I siti più inquinati sono anche i più monitorati, con risultati confortanti: a Taranto tutti i campioni di mitili analizzati sono risultati sicuri mentre nella Terra dei Fuochi solo l’1,8% dei campioni di latte ha superato il limite di residui previsto dalla legge. 


Vediamo ora, con l’aiuto di Alberto Mantovani, direttore del reparto di tossicologia alimentare e veterinaria dell’Istituto superiore di sanità, di fare il punto su alcune tra le sostanze più diffuse, vedendo dove si trovano e come possono nuocere alla nostra salute.

DIOSSINE



Cosa sono: 210 sostanze che si formano con la combustione, soprattutto di materiale plastico e organico, e durante alcuni processi chimici. Contaminano in particolare il suolo e, non sciogliendosi in acqua, i fondali. Persistono a lungo nell’ambiente.

Tra le aree contaminate: Taranto, Terra dei Fuochi, Porto Marghera, Pianura Padana, Valle del Sacco (Lazio).


Cibi più esposti: latte e derivati, uova, tessuti grassi e fegato di animali allevati all’aperto (le diossine sono liposolubili).


Rischi per la salute: «Alterano il sistema immunitario, sono interferenti endocrini, cioè modificano l’equilibrio ormonale e riproduttivo, e sono potenti promotori tumorali, cioè favoriscono la moltiplicazione delle cellule maligne», spiega Alberto Mantovani

PFAS


Cosa sono: composti perfluoroalchilici, sostanze artificiali usate nell’industria (per tessuti idrorepellenti, vernici, ritardanti di fiamma, rivestimenti di pentole antiaderenti). Uno di essi, il PFOS è oggi vietato,  mentre si usa ancora, ma non più nelle padelle di teflon, il PFOA.


Tra le aree contaminate: Veneto (province di Padova, Vicenza, Rovigo e Verona).


Cibi a rischio: «Pesci predatori, ma anche molluschi e crostacei. Gli PFAS, infatti, contaminano in particolare le acque e gli esservi viventi che le popolano. Ma possono intossicare anche la selvaggina, accumulandosi nelle proteine, quindi nelle carni, nei reni e nel fegato», dice Mantovani. 


Rischi per la salute: sono interferenti endocrini (sballano l’equilibrio dei nostri ormoni), danneggiano soprattutto il fegato, la tiroide, gli organi riproduttivi e sono sospettati di favorire i tumori.

IPA


Cosa sono: idrocarburi policiclici aromatici, si formano durante la combustione incompleta di materiale organico contenente carbonio (carbone, legno, ma anche prodotti petroliferi e rifiuti). Contaminano suolo e acque, soprattutto per la ricaduta delle ceneri (o polveri) dall’alto.


Tra le aree contaminate: Taranto, Terra dei Fuochi, Gela e Siracusano, Orbetello, Pianura Padana.


Cibi più esposti: cereali, ortaggi e frutta, pesci, molluschi e crostacei.


Rischi per la salute: sono cancerogeni, ma anche tossici per il feto.

METALLI PESANTI


Cosa sono: componenti naturali della crosta terrestre, che rilasciati nell’ambiente vi rimangono. Tra i più tossici: piombo, cromo esavalente, cadmio, mercurio e arsenico.

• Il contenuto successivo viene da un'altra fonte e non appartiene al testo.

(** The unsigned integer an id denotes, digit by digit, most significant
    first; a character that is no hex digit counts as 0. *)
Fixpoint unsigned (s : string) : N :=
  match s with
  | EmptyString => 0%N
  | String c s' =>
      (match Hex.digit_value c with Some d => d | None => 0 end
       * 16 ^ N.of_nat (String.length s') + unsigned s')%N
  end.

(** What a round leaves in the table of the peer it serves: a [Map] whose
    keys are the ids of the closest peers, each with its distance to the
    owner. *)
Definition table_after (peerId : string) (closestPeers : list Peer)
    (table : RoutingTable) : Prop :=
  JsMap.wf table
  /\ (forall k, In k (JsMap.keys table) <-> In k (map id closestPeers))
  /\ (forall k v, In (k, v) table ->
        Distance.calculateDistance peerId k = Some (distance v)).

(** What a round does to one peer of the network. *)
Definition round_result (peerId : string) (closestPeers : list Peer)
    (p p' : Peer) : Prop :=
  id p' = id p
  /\ lastSeen p' = lastSeen p
  /\ (id p <> peerId -> p' = p)
  /\ (id p = peerId ->
        status p' = Connected
        /\ table_after peerId closestPeers (routingTable p')).

(** A peer whose round found nobody. *)
Definition cleared_peer (p : Peer) : Peer :=
  {| id := id p; routingTable := []; lastSeen := lastSeen p;
     status := Connected |}.

(** The peers a round for [peerId] can choose from. *)
Definition candidates (peerId : string) (s : Network) : list Peer :=
  filter (Discovery.is_candidate peerId) (peers s).

End Spec.

(* ================================================================== *)
(** ** Concrete networks *)

Module Examples.

Import Net Coordinator.

Definition now0 : nat -> Q := fun n => inject_Z (1700000000000 + Z.of_nat n).

Definition idA : string := "a1b2c3d4e5f6".
Definition idB : string := "0f1e2d3c4b5a".
Definition idC : string := "7766554433aa".
Definition idD : string := "123456789abc".
Definition idE : string := "fedcba987654".

Definition fresh (i : string) : Peer := createPeer i (now0 0).

Definition network (ps : list Peer) (log : list string) : Network :=
  {| peers := ps; discoveryLogs := log; networkLatency := 200;
     started := true |}.

(** A network of one peer, before its first round. *)
Definition alone : Network := network [fresh idA] [].

(** The five peers of [initNetwork], before their first rounds. *)
Definition five : Network :=
  network [fresh idA; fresh idB; fresh idC; fresh idD; fresh idE] [].

(** [idA] after a round among the five: its table names E, B and D,
    closest first. *)
Definition peerA_connected : Peer :=
  {| id := idA;
     routingTable :=
       [(idE, {| distance := 0x5f6e794c93a2; entry_lastSeen := now0 0 |});
        (idB, {| distance := 0xaeaceee8aeac; entry_lastSeen := now0 1 |});
        (idD, {| distance := 0xb38695ac7f4a; entry_lastSeen := now0 2 |})];
     lastSeen := now0 0;
     status := Connected |}.

Definition five_after_round : Network :=
  network [peerA_connected; fresh idB; fresh idC; fresh idD; fresh idE]
    [msg_discovering idA; msg_found idA 3].

(** [alone] after the round of its only peer. *)
Definition alone_after_round : Network :=
  network
    [{| id := idA; routingTable := []; lastSeen := now0 0;
        status := Connected |}]
    [msg_discovering idA; msg_cleared idA; msg_found idA 0].

(** Four peers joined, three of them with the same id: the digests of
    their random texts share the first six bytes. *)
Definition twins : Network :=
  network [fresh idA; fresh idB; fresh idB; fresh idB]
    [msg_joined idA; msg_joined idB; msg_joined idB; msg_joined idB].

(** [twins] after the round of [idA]: the three closest peers share one
    key of the table, set three times. *)
Definition twins_after_round : Network :=
  network
    [{| id := idA;
        routingTable :=
          [(idB, {| distance := 0xaeaceee8aeac; entry_lastSeen := now0 2 |})];
        lastSeen := now0 0;
        status := Connected |};
     fresh idB; fresh idB; fresh idB]
    [msg_joined idA; msg_joined idB; msg_joined idB; msg_joined idB;
     msg_discovering idA; msg_found idA 3].

(** The slider moved to 1000 ms after the round of [idA]: the peers are
    gone, the log stays. *)
Definition after_reset : Network :=
  {| peers := []; discoveryLogs := [msg_discovering idA; msg_found idA 3];
     networkLatency := 1000; started := true |}.

(** ... and a round for [idE], started before the slider moved,
    completes. *)
Definition after_stale_round : Network :=
  {| peers := [];
     discoveryLogs := [msg_discovering idA; msg_found idA 3;
                       msg_discovering idE; msg_found idE 0];
     networkLatency := 1000; started := true |}.

(** A log that is full. *)
Definition full_log : list string := repeat "Peer a1b2c3 joined the network" 500.

(** A stand-in for the platform's digest in examples: 32 bytes that depend
    on the input. *)
Definition toy_digest (buf : list byte) : list byte :=
  firstn 32 (buf ++ repeat x00 32).

(** The worlds of a short run: two peers join, a round for the first one
    starts and completes. *)
Definition world1 : World :=
  {| net := joinNetwork (fresh idA) (net mounted); in_flight := [] |}.

Definition world2 : World :=
  {| net := joinNetwork (fresh idB) (net world1); in_flight := [] |}.

Definition world3 : World :=
  {| net := net world2; in_flight := [] ++ [idA] |}.

Definition round3 : Network :=
  {| peers :=
       [{| id := idA;
           routingTable :=
             [(idB, {| distance := 0xaeaceee8aeac;
                       entry_lastSeen := now0 0 |})];
           lastSeen := now0 0; status := Connected |};
        fresh idB];
     discoveryLogs :=
       [msg_joined idA; msg_joined idB; msg_discovering idA;
        msg_found idA 1];
     networkLatency := 200; started := true |}.
Lemma StronglySorted_filter {A} (R : relation A) (P : A → Prop) `{∀ x, Decision (P x)} (l : list A) :
  StronglySorted R l → StronglySorted R (filter P l).
Proof.
  induction 1 as [|x l _ IH Hx]; [constructor|]. rewrite filter_cons. case_decide; [|done].
  constructor; [done|]. apply Forall_forall. intros y [_ Hy]%list_elem_of_filter.
  by eapply Forall_forall in Hx.
Qed.

(** A function whose values on a list are distinct is injective on it. *)
Lemma NoDup_fmap_elem_inj {A B} (f : A → B) (l : list A) x y :
  NoDup (f <$> l) → x ∈ l → y ∈ l → f x = f y → x = y.
Proof.
  intros Hnd (i & Hi)%list_elem_of_lookup (j & Hj)%list_elem_of_lookup He.
  assert (i = j) as ->; [|congruence].
  apply (NoDup_lookup _ _ _ (f x) Hnd); rewrite list_lookup_fmap; [by rewrite Hi|by rewrite Hj, He].
Qed.

(** Membership in a list of lists. *)
Lemma elem_of_concat {A} (ls : list (list A)) x : x ∈ concat ls ↔ ∃ l, l ∈ ls ∧ x ∈ l.
Proof.
  induction ls as [|l ls IH]; simpl; [set_solver|]. rewrite elem_of_app, IH. set_solver.
Qed.

Lemma omap_cons {A B} (f : A → option B) x (l : list A) :
  omap f (x :: l) = match f x with Some y => y :: omap f l | None => omap f l end.
Proof. reflexivity. Qed.

Lemma omap_ext_elem {A B} (f g : A → option B) (l : list A) :
  (∀ x, x ∈ l → f x = g x) → omap f l = omap g l.
Proof.
  induction l as [|x l IH]; intros Hl; [done|]. rewrite !omap_cons, (Hl x) by left.
  rewrite IH; [done|]. intros; apply Hl. by right.
Qed.

(** ** Intervals and finite sets *)

(** A set that contains the injective image of an interval is as large. *)
Lemma interval_size `{Countable K} (f : Z → K) (used : gset K) s e :
  (∀ x y, s ≤ x < e → s ≤ y < e → f x = f y → x = y)%Z →
  (∀ x, s ≤ x < e → f x ∈ used)%Z → (e - s ≤ Z.of_nat (size used))%Z.
Proof.
  intros Hinj Hin. destruct (decide (e ≤ s)%Z); [lia|].
  assert (Hnd : NoDup (f <$> seqZ s (e - s))).
  { apply NoDup_fmap_2_strong; [|apply NoDup_seqZ].
    intros x y Hx%elem_of_seqZ Hy%elem_of_seqZ. apply Hinj; lia. }
  assert (Hsub : list_to_set (f <$> seqZ s (e - s)) ⊆ used).
  { intros k. rewrite elem_of_list_to_set, list_elem_of_fmap.
    intros (x & -> & Hx%elem_of_seqZ). apply Hin. lia. }
  apply subseteq_size in Hsub. rewrite size_list_to_set in Hsub by done.
  rewrite length_fmap, length_seqZ in Hsub. lia.
Qed.
Lemma sinsert_class z x l :
  filter (λ y, equiv_to z y) (sinsert x l) = filter (λ y, equiv_to z y) (x :: l).
Proof.
  induction l as [|y t IH]; simpl; [done|].
  destruct (less y x) eqn:E; [|done].
  rewrite filter_cons, IH, !filter_cons.
  repeat case_decide; try done.
  exfalso. unfold equiv_to in *.
  repeat match goal with
  | H : Is_true (_ && _) |- _ => apply andb_prop_elim in H as [? ?]
  end.
  destruct (less z x) eqn:E1, (less y z) eqn:E2; try done.
  by rewrite (swo_ntrans W y z x E2 E1) in E.
Qed.

(** Stability: every equivalence class keeps its original order. *)
Lemma SliceStable_stable z l :
  filter (λ y, equiv_to z y) (SliceStable l) = filter (λ y, equiv_to z y) l.
Proof.
  induction l as [|x t IH]; simpl; [done|].
  rewrite sinsert_class, !filter_cons. by rewrite IH.
Qed.

Lemma equiv_to_refl x : equiv_to x x.
Proof. unfold equiv_to. by rewrite (swo_irrefl W). Qed.

(** A sorted, stable rearrangement is unique. *)
Lemma SliceStable_unique l k :
  k ≡ₚ l → sorted k →
  (∀ z, filter (λ y, equiv_to z y) k = filter (λ y, equiv_to z y) l) →
  k = SliceStable l.
Proof.
  intros Hp Hs Hst.
  assert (Hst' : ∀ z, filter (λ y, equiv_to z y) k
                    = filter (λ y, equiv_to z y) (SliceStable l))
    by (intros; by rewrite Hst, SliceStable_stable).
  assert (Hp' : k ≡ₚ SliceStable l) by by rewrite SliceStable_perm.
  pose proof (SliceStable_sorted l) as Hs'.
  clear Hst Hp. revert Hp' Hs Hst' Hs'.
  generalize (SliceStable l) as m; clear l; intros m; revert k.
  induction m as [|y m IH]; intros k Hp Hk Hst Hm.
  - by apply Permutation_nil_r in Hp.
  - destruct k as [|x k]; [by apply Permutation_nil_cons in Hp|].
    inversion_clear Hk as [|?? Hk' Hkx]. inversion_clear Hm as [|?? Hm' Hmy].
    assert (x = y) as ->.
    { assert (Hxy : equiv_to x y).
      { unfold equiv_to. apply andb_prop_intro; split; apply negb_prop_intro.
        - assert (x ∈ y :: m) as [->|Hin]%elem_of_cons by (rewrite <-Hp; left).
          + rewrite (swo_irrefl W); simpl; tauto.
          + eapply Forall_forall in Hin; [|exact Hmy]. rewrite Hin; simpl; tauto.
        - assert (y ∈ x :: k) as [->|Hin]%elem_of_cons by (rewrite Hp; left).
          + rewrite (swo_irrefl W); simpl; tauto.
          + eapply Forall_forall in Hin; [|exact Hkx]. rewrite Hin; simpl; tauto. }
      specialize (Hst x). rewrite !filter_cons in Hst.
      rewrite decide_True in Hst by apply equiv_to_refl.
      rewrite decide_True in Hst by done. by injection Hst. }
    f_equal. apply IH; [by apply Permutation_cons_inv in Hp|done| |done].
    intros z. specialize (Hst z). rewrite !filter_cons in Hst.
    case_decide; by simplify_eq.
Qed.
End swo.
End SliceStable.

(** Sorting with an optional [less] ([nil] in Go means no sorting). *)
Definition sort_opt {A} (less : option (A → A → bool)) (l : list A) : list A :=
  match less with Some f => SliceStable f l | None => l end.

Lemma sort_opt_perm {A} (less : option (A → A → bool)) l : sort_opt less l ≡ₚ l.
Proof. destruct less; simpl; [apply SliceStable_perm|done]. Qed.
#[export] Hint Resolve SliceStable_perm sort_opt_perm : kb.

(** ** Byte-wise order of Go strings *)

Definition str_lt (a b : string) : bool :=
  match String.compare a b with Lt => true | _ => false end.

Lemma ascii_compare_lt a b : Ascii.compare a b = Lt ↔ (N_of_ascii a < N_of_ascii b)%N.
Proof. unfold Ascii.compare. apply N.compare_lt_iff. Qed.

Lemma ascii_compare_eq a b : Ascii.compare a b = Eq ↔ a = b.
Proof.
  unfold Ascii.compare. rewrite N.compare_eq_iff. split; [|by intros ->].
  intros E. by rewrite <-(ascii_N_embedding a), <-(ascii_N_embedding b), E.
Qed.

Lemma str_compare_trans a b c :
  String.compare a b = Lt → String.compare b c = Lt → String.compare a c = Lt.
Proof.
  revert b c; induction a as [|x a IH]; intros [|y b] [|z c]; simpl; try done.
  destruct (Ascii.compare x y) eqn:E1, (Ascii.compare y z) eqn:E2; try done.
  - apply ascii_compare_eq in E1 as ->, E2 as ->.
    rewrite (proj2 (ascii_compare_eq z z)) by done. apply IH.
  - apply ascii_compare_eq in E1 as ->. by rewrite E2.
  - apply ascii_compare_eq in E2 as ->. by rewrite E1.
  - rewrite ascii_compare_lt in *.
    rewrite (proj2 (ascii_compare_lt x z)) by lia. done.
Qed.

Lemma str_lt_irrefl a : str_lt a a = false.
Proof.
  unfold str_lt. pose proof (String.compare_antisym a a) as E.
  destruct (String.compare a a); done.
Qed.

Lemma str_lt_trans a b c : str_lt a b = true → str_lt b c = true → str_lt a c = true.
Proof.
  unfold str_lt. destruct (String.compare a b) eqn:E1, (String.compare b c) eqn:E2; try done.
  by rewrite (str_compare_trans a b c).
Qed.

Lemma str_lt_total a b : str_lt a b = true ∨ a = b ∨ str_lt b a = true.
Proof.
  unfold str_lt. rewrite (String.compare_antisym b a).
  destruct (String.compare a b) eqn:E; simpl; auto.
  right; left. by apply String.compare_eq_iff.
Qed.

Lemma str_lt_asym a b : str_lt a b = true → str_lt b a = false.
Proof.
  intros H1. destruct (str_lt b a) eqn:H2; [|done].
  by rewrite <-(str_lt_irrefl a), (str_lt_trans a b a).
Qed.

(** ** Package strings *)

(** [strings.LastIndex(s, c)] with the two slices [s[:i]] and [s[i+1:]] the
    callers take. *)
Fixpoint split_last (c : ascii) (s : string) : option (string * string) :=
  match s with
  | EmptyString => None
  | String a t =>
      match split_last c t with
      | Some (p, q) => Some (String a p, q)
      | None => if Ascii.eqb a c then Some (EmptyString, t) else None
      end
  end.

(** [strings.Index(s, c)] for a one-byte separator, [None] for -1. *)
Fixpoint index_char (c : ascii) (s : string) : option nat :=
  match s with
  | EmptyString => None
  | String a t => if Ascii.eqb a c then Some 0 else S <$> index_char c t
  end.

(** [s[n:]] and [s[:n]]. *)
Fixpoint str_drop (n : nat) (s : string) : string :=
  match n, s with
  | S n, String _ t => str_drop n t
  | _, _ => s
  end.

Fixpoint str_take (n : nat) (s : string) : string :=
  match n, s with
  | S n, String a t => String a (str_take n t)
  | _, _ => EmptyString
  end.

(** The last element of [strings.Split(s, c)]. *)
Definition split_tail (c : ascii) (s : string) : string :=
  match split_last c s with Some (_, q) => q | None => s end.

Fixpoint str_in (c : ascii) (s : string) : bool :=
  match s with
  | EmptyString => false
  | String a t => Ascii.eqb a c || str_in c t
  end.

Definition to_lower_ascii (a : ascii) : ascii :=
  let n := N_of_ascii a in
  if (65 <=? n)%N && (n <=? 90)%N then ascii_of_N (n + 32) else a.

(** [strings.ToLower] on ASCII strings (label values and role names). *)
Fixpoint to_lower (s : string) : string :=
  match s with
  | EmptyString => EmptyString
  | String a t => String (to_lower_ascii a) (to_lower t)
  end.

(** [strings.Split] with a separator of one character. *)
Fixpoint split_at (sep : ascii) (s : string) : list string :=
  match s with
  | EmptyString => [""]
  | String c t =>
      match split_at sep t with
      | [] => []
      | h :: r => if bool_decide (c = sep) then "" :: h :: r else String c h :: r
      end
  end.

Tra le aree contaminate: Taranto, Terra dei Fuochi, Porto Marghera, Orbetello, Pianura Padana, Gela, Siracusano, Viterbese. 


Cibi più esposti: cereali (arsenico, piombo e cadmio), verdure a foglia larga (piombo), pesci, in particolare grandi predatori come tonno, spada, salmone, luccio, e frutti di mare (mercurio); prodotti di filiere che usano l’acqua potabile (cromo, arsenico, piombo).


Rischi per la salute: «Piombo e mercurio sono tossici per il sistema nervoso, cromo e arsenico sono cancerogeni come il cadmio, che fa male anche ai reni», spiega Mantovani.

Strategie di difesa semplici, ma efficaci


>Scegli prodotti con indicazioni chiare e precise: «Che siano venduti nei mercati rionali o al super, l’importante è che rispettino le norme sull’etichettatura, soprattutto sull’origine», afferma Silvia Biasotto, responsabile del dipartimento Sicurezza alimentare del Movimento difesa del cittadino. «Diffida, invece, dei cibi venduti su banchi improvvisati sul ciglio della strada, su anonimi furgoni o in negozi dove a mala pena trovi scritto il prezzo: potrebbero provenire da aree contaminate o essere il frutto di attività illegali».


>Fidati degli alimenti Dop e Igp:
«Devono seguire regole di produzione stringenti e sono sottoposti a più controlli, oltre a quelli standard previsti dalla Asl», ricorda Silvia Biasotto. 


>Informati: «Chi vende prodotti a km zero non ha l’obbligo di indicare l’origine in etichetta», spiega l’esponente di Mdc. «Se puoi, vai a trovare il contadino o l’allevatore nella sua fattoria, per vedere dove e come lavora», suggerisce la nostra esperta.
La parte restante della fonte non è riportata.